I developed a similar model for the Keyboard program, but something else began to develop, almost within the first week.
One by one, students from each group of 48 would come up to me before or during class, asking if they could perform a “solo” piece on my teacher’s acoustic piano in the front of the room, which I would instruct from.
From the outset, the students were taking the chords and patterns I had taught them, and they were now COMPOSING piano music that was their own. These "solos" became part of our music period, needing serious blocks of time, especially when there were 9 or 10 hands going up at the same time, all volunteers with something new, ready to go.

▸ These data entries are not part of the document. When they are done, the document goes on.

(* ===== verification/_CoqProject ===== *)
-Q . S2P
Prelude.v
Strconv.v
Heap.v
Offsets.v
Assign.v
Sort.v
Consumer.v
Refinement.v
Mutex.v
Registry.v
Typing.v
Readers.v
Lifecycle.v
Shutdown.v
Safety.v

Can you imagine my thrill with all of this, and witnessing the same thing in all six groups? A variety of musical styles from all regions of the world, jazz, baroque, classical, impressionistic, Chopin-like romantic styles, ragtime, blues, ethnic folk music suggestive of Asian, Russian, Arabic, Hispanic, and, well, American! It was a potpourri of any and everything.
People didn't know what to compare it to. I would invite school administrators to come in and witness what was happening. Even Rudolph Giuliani. the then Mayor of New York City, possibly heard about it from his wife, Donna Hanover. She was with me, witnessing this phenom in action. It clearly wasn’t your conventional school band or chorus.
My seven years that followed on the elementary level found me desiring to shift towards Drama and Musical Theatre. For one thing, I had no music room, and the children had no access to instruments. So I encouraged the playwriting and skit development which opened up a new genre for me to cultivate more of that “creative fruit” I was applying the "green thumb" towards.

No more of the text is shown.